About this exercise: This exercise asks for the entries below to be printed exactly.

________

(** * Mutation-stream control plane: topic feed controller, stream manager
      and scan-side cancel callback, embedded from the Go sources.

    - [Projector]      : secondary/projector/feed.go
    - [Manager]        : the stream manager (package manager)
    - [Indexer]        : secondary/indexer/scan_coordinator.go (CancelCb)

    Go maps are [gmap]s, slices are lists, fixed-width integers are [Z].
    Code that talks to the outside world (the producer, the data path,
    other goroutines) is written in a small state monad over the actor's
    struct together with an explicit environment. *)

From stdpp Require Import gmap strings list fin_maps.
From Stdlib Require Import ZArith.

Local Open Scope Z_scope.

(** ** A state monad with crashes

    [Done a s] is a normal return (a Go error is an ordinary returned
    value), [Crashed s] a run-time panic, [Blocked s] a goroutine that
    waits for ever (a lock it holds itself). *)

Inductive result (S A : Type) : Type :=
| Done (a : A) (s : S)
| Crashed (s : S)
| Blocked (s : S).
Arguments Done {S A} a s.
Arguments Crashed {S A} s.
Arguments Blocked {S A} s.

Definition M (S A : Type) : Type := S → result S A.

Definition ret {S A} (a : A) : M S A := λ s, Done a s.

Definition bind {S A B} (m : M S A) (k : A → M S B) : M S B :=
  λ s, match m s with
       | Done a s' => k a s'
       | Crashed s' => Crashed s'
       | Blocked s' => Blocked s'
       end.
(** * Agentic-MCP: daemon, progressive client, transports and socket client

    A shallow embedding of the TypeScript sources of the repository
    (daemon.ts, client.ts, socket.ts, socket-client.ts and the transports of
    the 0.1 daemon) together with the properties the specification states
    about them.

    Conventions of the embedding:
    - a JS [Map] is a [gmap] (sessions by name) or a [gset] of its keys
      (pending requests): lookups, insertions and deletions are modelled,
      insertion order is not, so where the code lists or walks a [Map] the
      model does so in the canonical order of the keys;
    - the plain JS object [serverConfigs] is an association list of its own
      entries in [Object.keys] order; its entries are objects, hence truthy;
      reading it under a name it has no entry for finds the member of that
      name of [Object.prototype], if there is one;
    - a string is a JS string all of whose code units are below 256: a
      character stands for the code unit of its number;
    - [number]s that hold integers are [Z], with 32-bit wrap-around written
      out where the code uses bit operators; other numbers are rationals;
    - a rejected promise or a thrown [Error] is the [Throw] case of [Result];
    - a handler runs to completion: the interleaving of two handlers at an
      [await] is not modelled;
    - everything the code obtains from outside the repository (the MCP SDK,
      the file system, the clock, [JSON.parse], the operating system) is an
      explicit argument of the function that uses it. *)

From Stdlib Require Import ZArith QArith Lia List Bool Ascii String.
From stdpp Require Import base option list gmap strings pretty.

Open Scope string_scope.
Open Scope list_scope.
Open Scope Z_scope.

(** ** Common data *)

(** Outcome of a computation that may throw (or of a promise that may
    reject) with an [Error] carrying a message. *)
Inductive Result (A : Type) : Type :=
| Ok (a : A)
| Throw (message : string).
Arguments Ok {A} a.
Arguments Throw {A} message.

(** JSON values, for payloads the code passes through without looking
    inside. *)
#[local] Set Warnings "-register-all".
Inductive JSON : Type :=
| JNull
| JBool (b : bool)
| JNum (n : Z)
| JStr (s : string)
| JArr (items : list JSON)
| JObj (fields : list (string * JSON)).

(** [Object.keys] of a JSON value that is an object. *)
Definition object_keys (j : JSON) : list string :=
  match j with
  | JObj fields => map fst fields
  | _ => []
  end.

(** JS truthiness of a JSON value. *)
Definition json_truthy (j : JSON) : bool :=
  match j with
  | JNull => false
  | JBool b => b
  | JNum n => negb (n =? 0)
  | JStr s => negb (String.eqb s "")
  | JArr _ | JObj _ => true
  end.

(** JS truthiness of an optional string: [undefined] and [""] are falsy. *)
Definition truthy (s : option string) : bool :=
  match s with
  | Some s => negb (String.eqb s "")
  | None => false
  end.

(** A string inside a template literal; [undefined] prints as such. *)
Definition show (s : option string) : string :=
  match s with
  | Some s => s
  | None => "undefined"
  end.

________

Expected output:
(** * Mutation-stream control plane: topic feed controller, stream manager
      and scan-side cancel callback, embedded from the Go sources.

    - [Projector]      : secondary/projector/feed.go
    - [Manager]        : the stream manager (package manager)
    - [Indexer]        : secondary/indexer/scan_coordinator.go (CancelCb)

    Go maps are [gmap]s, slices are lists, fixed-width integers are [Z].
    Code that talks to the outside world (the producer, the data path,
    other goroutines) is written in a small state monad over the actor's
    struct together with an explicit environment. *)

From stdpp Require Import gmap strings list fin_maps.
From Stdlib Require Import ZArith.

Local Open Scope Z_scope.

(** ** A state monad with crashes

    [Done a s] is a normal return (a Go error is an ordinary returned
    value), [Crashed s] a run-time panic, [Blocked s] a goroutine that
    waits for ever (a lock it holds itself). *)

Inductive result (S A : Type) : Type :=
| Done (a : A) (s : S)
| Crashed (s : S)
| Blocked (s : S).
Arguments Done {S A} a s.
Arguments Crashed {S A} s.
Arguments Blocked {S A} s.

Definition M (S A : Type) : Type := S → result S A.

Definition ret {S A} (a : A) : M S A := λ s, Done a s.

Definition bind {S A B} (m : M S A) (k : A → M S B) : M S B :=
  λ s, match m s with
       | Done a s' => k a s'
       | Crashed s' => Crashed s'
       | Blocked s' => Blocked s'
       end.
(** * Agentic-MCP: daemon, progressive client, transports and socket client

    A shallow embedding of the TypeScript sources of the repository
    (daemon.ts, client.ts, socket.ts, socket-client.ts and the transports of
    the 0.1 daemon) together with the properties the specification states
    about them.

    Conventions of the embedding:
    - a JS [Map] is a [gmap] (sessions by name) or a [gset] of its keys
      (pending requests): lookups, insertions and deletions are modelled,
      insertion order is not, so where the code lists or walks a [Map] the
      model does so in the canonical order of the keys;
    - the plain JS object [serverConfigs] is an association list of its own
      entries in [Object.keys] order; its entries are objects, hence truthy;
      reading it under a name it has no entry for finds the member of that
      name of [Object.prototype], if there is one;
    - a string is a JS string all of whose code units are below 256: a
      character stands for the code unit of its number;
    - [number]s that hold integers are [Z], with 32-bit wrap-around written
      out where the code uses bit operators; other numbers are rationals;
    - a rejected promise or a thrown [Error] is the [Throw] case of [Result];
    - a handler runs to completion: the interleaving of two handlers at an
      [await] is not modelled;
    - everything the code obtains from outside the repository (the MCP SDK,
      the file system, the clock, [JSON.parse], the operating system) is an
      explicit argument of the function that uses it. *)

From Stdlib Require Import ZArith QArith Lia List Bool Ascii String.
From stdpp Require Import base option list gmap strings pretty.

Open Scope string_scope.
Open Scope list_scope.
Open Scope Z_scope.

(** ** Common data *)

(** Outcome of a computation that may throw (or of a promise that may
    reject) with an [Error] carrying a message. *)
Inductive Result (A : Type) : Type :=
| Ok (a : A)
| Throw (message : string).
Arguments Ok {A} a.
Arguments Throw {A} message.

(** JSON values, for payloads the code passes through without looking
    inside. *)
#[local] Set Warnings "-register-all".
Inductive JSON : Type :=
| JNull
| JBool (b : bool)
| JNum (n : Z)
| JStr (s : string)
| JArr (items : list JSON)
| JObj (fields : list (string * JSON)).

(** [Object.keys] of a JSON value that is an object. *)
Definition object_keys (j : JSON) : list string :=
  match j with
  | JObj fields => map fst fields
  | _ => []
  end.

(** JS truthiness of a JSON value. *)
Definition json_truthy (j : JSON) : bool :=
  match j with
  | JNull => false
  | JBool b => b
  | JNum n => negb (n =? 0)
  | JStr s => negb (String.eqb s "")
  | JArr _ | JObj _ => true
  end.

(** JS truthiness of an optional string: [undefined] and [""] are falsy. *)
Definition truthy (s : option string) : bool :=
  match s with
  | Some s => negb (String.eqb s "")
  | None => false
  end.

(** A string inside a template literal; [undefined] prints as such. *)
Definition show (s : option string) : string :=
  match s with
  | Some s => s
  | None => "undefined"
  end.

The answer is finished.